Under this line are the records; write out word for word the part that begins at the line containing "apply (Hleft []" and ends at the line containing "Hc]]. by apply", and no more.

- - - - - - -

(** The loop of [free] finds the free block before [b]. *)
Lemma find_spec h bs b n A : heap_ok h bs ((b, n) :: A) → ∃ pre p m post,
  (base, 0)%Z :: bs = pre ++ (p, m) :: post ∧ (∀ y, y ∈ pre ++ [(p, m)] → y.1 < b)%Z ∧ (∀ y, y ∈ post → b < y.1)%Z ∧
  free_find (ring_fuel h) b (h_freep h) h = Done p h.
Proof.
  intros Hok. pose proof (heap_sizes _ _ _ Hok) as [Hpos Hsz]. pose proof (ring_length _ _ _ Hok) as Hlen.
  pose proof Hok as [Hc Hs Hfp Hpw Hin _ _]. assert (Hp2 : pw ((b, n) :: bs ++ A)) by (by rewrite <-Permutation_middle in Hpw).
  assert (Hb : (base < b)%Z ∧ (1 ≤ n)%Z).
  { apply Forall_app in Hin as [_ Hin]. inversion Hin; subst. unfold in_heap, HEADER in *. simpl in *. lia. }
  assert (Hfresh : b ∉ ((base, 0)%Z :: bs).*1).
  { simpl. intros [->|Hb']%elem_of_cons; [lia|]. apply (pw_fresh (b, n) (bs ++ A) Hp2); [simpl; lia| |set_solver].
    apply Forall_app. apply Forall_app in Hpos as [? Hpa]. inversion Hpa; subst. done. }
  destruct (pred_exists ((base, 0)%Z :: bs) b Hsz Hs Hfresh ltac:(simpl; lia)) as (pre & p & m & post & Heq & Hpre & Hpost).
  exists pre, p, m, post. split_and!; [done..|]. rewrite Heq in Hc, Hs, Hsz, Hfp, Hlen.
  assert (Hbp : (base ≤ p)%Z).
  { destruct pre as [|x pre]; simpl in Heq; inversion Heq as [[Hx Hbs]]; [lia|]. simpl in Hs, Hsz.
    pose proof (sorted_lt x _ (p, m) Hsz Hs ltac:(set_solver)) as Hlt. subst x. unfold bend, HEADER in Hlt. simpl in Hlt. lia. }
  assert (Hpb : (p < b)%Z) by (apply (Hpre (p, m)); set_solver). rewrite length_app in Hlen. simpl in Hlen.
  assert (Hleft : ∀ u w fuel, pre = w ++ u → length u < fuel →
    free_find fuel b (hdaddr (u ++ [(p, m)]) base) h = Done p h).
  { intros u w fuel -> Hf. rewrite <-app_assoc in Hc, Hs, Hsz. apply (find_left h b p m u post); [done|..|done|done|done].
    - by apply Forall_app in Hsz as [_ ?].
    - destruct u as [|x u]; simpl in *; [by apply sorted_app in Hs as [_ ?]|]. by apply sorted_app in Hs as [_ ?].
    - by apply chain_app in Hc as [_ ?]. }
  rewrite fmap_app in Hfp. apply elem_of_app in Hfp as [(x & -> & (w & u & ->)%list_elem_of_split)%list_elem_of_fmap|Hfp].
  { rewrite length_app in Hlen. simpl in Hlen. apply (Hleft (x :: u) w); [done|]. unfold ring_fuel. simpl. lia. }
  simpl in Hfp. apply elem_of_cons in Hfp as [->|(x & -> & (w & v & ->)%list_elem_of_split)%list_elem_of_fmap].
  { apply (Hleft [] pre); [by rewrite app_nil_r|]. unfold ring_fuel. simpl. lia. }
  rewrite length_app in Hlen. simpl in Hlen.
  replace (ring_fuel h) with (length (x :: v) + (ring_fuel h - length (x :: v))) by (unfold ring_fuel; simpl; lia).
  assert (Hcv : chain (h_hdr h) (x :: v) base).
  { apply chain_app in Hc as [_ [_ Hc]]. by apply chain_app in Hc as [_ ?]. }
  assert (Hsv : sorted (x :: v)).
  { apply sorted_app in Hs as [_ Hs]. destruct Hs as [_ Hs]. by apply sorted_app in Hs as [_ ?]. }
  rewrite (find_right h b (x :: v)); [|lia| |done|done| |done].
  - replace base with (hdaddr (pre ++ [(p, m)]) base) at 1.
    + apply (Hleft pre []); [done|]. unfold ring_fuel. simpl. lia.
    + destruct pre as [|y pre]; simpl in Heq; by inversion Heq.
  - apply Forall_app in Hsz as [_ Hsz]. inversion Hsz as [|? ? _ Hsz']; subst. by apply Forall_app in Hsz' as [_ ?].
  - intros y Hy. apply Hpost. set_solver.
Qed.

- - - - - - -

*Worked solution*.
  { apply (Hleft [] pre); [by rewrite app_nil_r|]. unfold ring_fuel. simpl. lia. }
  rewrite length_app in Hlen. simpl in Hlen.
  replace (ring_fuel h) with (length (x :: v) + (ring_fuel h - length (x :: v))) by (unfold ring_fuel; simpl; lia).
  assert (Hcv : chain (h_hdr h) (x :: v) base).
  { apply chain_app in Hc as [_ [_ Hc]]. by apply chain_app in Hc as [_ ?]. }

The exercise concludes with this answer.